■ TASK REQUIREMENTS ■
Please give back word for word the lines below, from the first one through the one with "unfold _VCS, i.".

___ THE RECORDS

Lemma vdbox_inv_step (s : fuse_state) (n : nat) :
  (n < 8)%nat -> vdbox_inv s n ->
  vdbox_inv (vdbox_step s (Z.of_nat n)) (S n).
Proof.
  intros Hn [Iem Imask Isfc Ilog Iacc Iw].
  set (i := Z.of_nat n).
  assert (Hi : 0 <= i < 8) by (unfold i; lia).
  assert (Sn : Z.of_nat (S n) = i + 1) by (unfold i; lia).
  assert (HasE : HAS_ENGINE (engine_mask (fs_info s)) (_VCS i)
                 = Z.testbit (engine_mask (fs_info s0)) (_VCS i)).
  { unfold HAS_ENGINE. rewrite Iem by (unfold _VCS; lia). unfold _VCS, i.
    destruct (Z.ltb_spec (VCS0 + Z.of_nat n) (VCS0 + Z.of_nat n)); [lia |].
    rewrite andb_false_r. cbn [andb negb]. apply andb_true_r. }
  assert (Mi : Z.testbit (fs_mask s) i = Z.testbit (fs_mask s0) i).
  { rewrite Imask by lia. unfold i.
    destruct (Z.ltb_spec (Z.of_nat n) (Z.of_nat n)); [lia |].
    cbn [andb negb]. apply andb_true_r. }
  assert (High : forall b, 32 <= b ->
                   Z.testbit (engine_mask (fs_info s0)) b = false)
    by (intros b Hb; apply (small_testbit _ 32); assumption).
  assert (High16 : forall j, 16 <= j -> Z.testbit (fs_mask s0) j = false)
    by (intros j Hj; apply (small_testbit _ 16); assumption).
  unfold vdbox_step. rewrite HasE, land_BIT_eqb, Mi by lia.
  fold i.
  destruct (Z.testbit (engine_mask (fs_info s0)) (_VCS i)) eqn:P;
    cbn [negb].
  2: { (* no such engine *)
    assert (Kf : vd_kept i = false) by (unfold vd_kept; rewrite P; reflexivity).
    split; cbn [fs_info fs_mask fs_logical_vdbox fs_log]; try assumption.
    - intros b Hb. rewrite Iem, Sn by exact Hb. fold i.
      destruct (Z.eq_dec b (_VCS i)) as [-> | Nb].
      + rewrite P. reflexivity.
      + unfold _VCS in Nb. f_equal. f_equal. bool_cases; cbn [andb];
          try reflexivity; lia.
    - intros j Hj.
      rewrite u16_testbit, Z.land_spec, Z.lnot_spec, BIT_testbit, Imask, Sn
        by lia.
      fold i. destruct (Z.eq_dec j i) as [-> | Nj].
      + rewrite Z.eqb_refl, P. cbn [negb]. rewrite !andb_false_r.
        destruct (Z.ltb_spec i (i + 1)); [| lia]. cbn [andb negb].
        rewrite andb_false_r. reflexivity.
      + destruct (Z.ltb_spec j 16); cbn [andb].
        * destruct (Z.eqb_spec j i); [contradiction |]. cbn [negb].
          rewrite andb_true_r. f_equal. f_equal. f_equal.
          bool_cases; try reflexivity; lia.
        * rewrite High16 by lia. reflexivity.
    - rewrite Ilog, count_kept_S. fold i. rewrite Kf. lia.
    - intros j Hj. rewrite Iacc, Sn by exact Hj. fold i.
      destruct (Z.eq_dec j i) as [-> | Nj].
      + rewrite !Kf, !andb_false_r. reflexivity.
      + f_equal. f_equal. f_equal. bool_cases; try reflexivity; lia. }
  destruct (Z.testbit (fs_mask s0) i) eqn:F; cbn [negb].
  2: { (* fused off *)
    assert (Kf : vd_kept i = false)
      by (unfold vd_kept; rewrite P, F; reflexivity).
    split; cbn [fs_info fs_mask fs_logical_vdbox fs_log clear_engine
                engine_mask sfc_mask vdbox_sfc_access]; try assumption.
    - intros b Hb.
      rewrite u32_testbit, Z.land_spec, Z.lnot_spec, BIT_testbit, Iem, Sn
        by (unfold _VCS; lia).
      fold i. destruct (Z.ltb_spec b 32); cbn [andb].
      + destruct (Z.eq_dec b (_VCS i)) as [-> | Nb].
        * rewrite Z.eqb_refl. cbn [negb]. rewrite andb_false_r.
          unfold _VCS. replace (VCS0 + i - VCS0) with i by lia. rewrite F.
          destruct (Z.leb_spec VCS0 (VCS0 + i)); [| lia].
          destruct (Z.ltb_spec (VCS0 + i) (VCS0 + (i + 1))); [| lia].
          cbn [andb negb]. rewrite andb_false_r. reflexivity.
        * destruct (Z.eqb_spec b (_VCS i)); [contradiction |]. cbn [negb].
          rewrite andb_true_r. unfold _VCS in Nb. f_equal. f_equal.
          bool_cases; cbn [andb]; try reflexivity; lia.
      + rewrite High by lia. reflexivity.
    - intros j Hj. rewrite Imask, Sn by exact Hj. fold i.
      destruct (Z.eq_dec j i) as [-> | Nj].
      + rewrite F. reflexivity.
      + f_equal. f_equal. f_equal. bool_cases; try reflexivity; lia.
    - rewrite Ilog, count_kept_S. fold i. rewrite Kf. lia.
    - intros j Hj. rewrite Iacc, Sn by exact Hj. fold i.
      destruct (Z.eq_dec j i) as [-> | Nj].
      + rewrite !Kf, !andb_false_r. reflexivity.
      + f_equal. f_equal. f_equal. bool_cases; try reflexivity; lia.
    - rewrite filter_is_warning_app, Iw. cbn. apply app_nil_r. }
  (* the engine stays *)
  assert (Kept : vd_kept i = true) by (unfold vd_kept; rewrite P, F; reflexivity).
  assert (Sfc : gen11_vdbox_has_sfc (fs_info s) i (fs_logical_vdbox s)
                  (fs_mask s) = (sfc_rule i, [])).
  { unfold gen11_vdbox_has_sfc, sfc_rule. rewrite Isfc, Z.land_comm.
    rewrite land_BIT_eqb by (apply Z.div_pos; lia).
    destruct (Z.testbit (sfc_mask (fs_info s0)) (i / 2)) eqn:S;
      cbn [negb andb]; [| reflexivity].
    destruct slim_vdbox eqn:Slim.
    { rewrite (slim_no_sfc eq_refl), Z.bits_0 in S. discriminate S. }
    destruct (12 <=? media_ver).
    - f_equal. rewrite Zeven_mod.
      destruct (Z.eq_dec i 0) as [-> | N0]; [reflexivity |].
      f_equal. rewrite land_BIT_eqb by lia. f_equal.
      rewrite Imask by lia. unfold vd_kept.
      destruct (Z.ltb_spec (i - 1) (Z.of_nat n)); [| unfold i in *; lia].
      cbn [andb].
      destruct (Z.testbit (engine_mask (fs_info s0)) (_VCS (i - 1)));
        cbn [negb andb]; [apply andb_true_r | apply andb_false_r].
    - destruct (media_ver =? 11); [| reflexivity].
      f_equal. rewrite Zeven_mod, Ilog, logical_zero. unfold i.
      rewrite Nat2Z.id. reflexivity. }
  rewrite Sfc.
  split; cbn [fs_info fs_mask fs_logical_vdbox fs_log].
  - intros b Hb.
    assert (E : engine_mask (if sfc_rule i then grant_sfc i (fs_info s)
                             else fs_info s) = engine_mask (fs_info s))
      by (destruct (sfc_rule i); reflexivity).
    rewrite E, Iem, Sn by exact Hb. fold i.
    destruct (Z.eq_dec b (_VCS i)) as [-> | Nb].
    + unfold _VCS. replace (VCS0 + i - VCS0) with i by lia. rewrite F.
      cbn [negb]. rewrite !andb_false_r. reflexivity.
    + unfold _VCS in Nb. f_equal. f_equal. bool_cases; cbn [andb];
        try reflexivity; lia.
  - intros j Hj. rewrite Imask, Sn by exact Hj. fold i.
    destruct (Z.eq_dec j i) as [-> | Nj].
    + rewrite P. cbn [negb]. rewrite !andb_false_r. reflexivity.
    + f_equal. f_equal. f_equal. bool_cases; try reflexivity; lia.
  - destruct (sfc_rule i); exact Isfc.
  - rewrite Ilog, count_kept_S. fold i. rewrite Kept, logical_zero.
    pose proof (count_kept_bound n). unfold u32, wrap.
    apply Z.mod_small. lia.
  - intros j Hj. rewrite Sn.
    assert (A : Z.testbit (vdbox_sfc_access
                  (if sfc_rule i then grant_sfc i (fs_info s) else fs_info s)) j
                = Z.testbit (vdbox_sfc_access (fs_info s)) j
                  || ((j =? i) && sfc_rule i)).
    { destruct (sfc_rule i); cbn [grant_sfc vdbox_sfc_access].
      - rewrite u8_testbit, Z.lor_spec, BIT_testbit by lia.
        destruct (Z.ltb_spec j 8); [| lia]. cbn [andb].
        rewrite andb_true_r. reflexivity.
      - rewrite andb_false_r, orb_false_r. reflexivity. }
    rewrite A, Iacc by exact Hj. fold i.
    destruct (Z.eq_dec j i) as [-> | Nj].
    + rewrite Z.eqb_refl, Kept. cbn [andb].
      destruct (Z.ltb_spec i i); [lia |].
      destruct (Z.ltb_spec i (i + 1)); [| lia]. cbn [andb].
      rewrite orb_false_r. reflexivity.
    + destruct (Z.eqb_spec j i); [contradiction |]. cbn [andb].
      rewrite orb_false_r. f_equal. f_equal. f_equal.
      bool_cases; try reflexivity; lia.
  - rewrite filter_is_warning_app, Iw. cbn. apply app_nil_r.
Qed.

Lemma vdbox_loop_inv (n : nat) :
  (n <= 8)%nat -> vdbox_inv (fold_left vdbox_step (instances n) s0) n.
Proof.
  induction n as [| n IH]; intros Hn.
  - exact vdbox_inv_start.
  - rewrite instances_S, fold_left_app. cbn [fold_left].
    apply vdbox_inv_step; [lia | apply IH; lia].
Qed.

End VdboxLoop.

(** *** The loop over the video enhancement engines *)

Section VeboxLoop.

Variable s0 : fuse_state.

Record vebox_inv (s : fuse_state) (n : nat) : Prop := {
  ve_em : forall b, 0 <= b ->
    Z.testbit (engine_mask (fs_info s)) b
    = Z.testbit (engine_mask (fs_info s0)) b
      && negb ((VECS0 <=? b) && (b <? VECS0 + Z.of_nat n)
               && negb (Z.testbit (fs_mask s0) (b - VECS0)));
  ve_mask : forall j, 0 <= j ->
    Z.testbit (fs_mask s) j
    = Z.testbit (fs_mask s0) j
      && negb ((j <? Z.of_nat n)
               && negb (Z.testbit (engine_mask (fs_info s0)) (_VECS j)));
  ve_sfc : sfc_mask (fs_info s) = sfc_mask (fs_info s0);
  ve_access : vdbox_sfc_access (fs_info s) = vdbox_sfc_access (fs_info s0);
  ve_log : List.filter is_warning (fs_log s) = List.filter is_warning (fs_log s0)
}.

Hypothesis VECS0_nonneg : 0 <= VECS0.
Hypothesis em_high :
  forall b, 32 <= b -> Z.testbit (engine_mask (fs_info s0)) b = false.
Hypothesis mask_range : 0 <= fs_mask s0 < 2 ^ 16.

Ltac bool_cases :=
  repeat match goal with
         | |- context [?x <=? ?y] => destruct (Z.leb_spec x y)
         | |- context [?x <? ?y] => destruct (Z.ltb_spec x y)
         | |- context [?x =? ?y] => destruct (Z.eqb_spec x y)
         end.

Lemma vebox_inv_start : vebox_inv s0 0.
Proof.
  split; try reflexivity.
  - intros b Hb.
    replace (b <? VECS0 + Z.of_nat 0) with (b <? VECS0) by (f_equal; lia).
    destruct (Z.leb_spec VECS0 b); destruct (Z.ltb_spec b VECS0);
      cbn [andb negb]; try lia; rewrite andb_true_r; reflexivity.
  - intros j Hj. destruct (Z.ltb_spec j (Z.of_nat 0)); [lia |].
    cbn [andb negb]. rewrite andb_true_r. reflexivity.
Qed.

______

■ ANSWER ■
Lemma vdbox_inv_step (s : fuse_state) (n : nat) :
  (n < 8)%nat -> vdbox_inv s n ->
  vdbox_inv (vdbox_step s (Z.of_nat n)) (S n).
Proof.
  intros Hn [Iem Imask Isfc Ilog Iacc Iw].
  set (i := Z.of_nat n).
  assert (Hi : 0 <= i < 8) by (unfold i; lia).
  assert (Sn : Z.of_nat (S n) = i + 1) by (unfold i; lia).
  assert (HasE : HAS_ENGINE (engine_mask (fs_info s)) (_VCS i)
                 = Z.testbit (engine_mask (fs_info s0)) (_VCS i)).
  { unfold HAS_ENGINE. rewrite Iem by (unfold _VCS; lia). unfold _VCS, i.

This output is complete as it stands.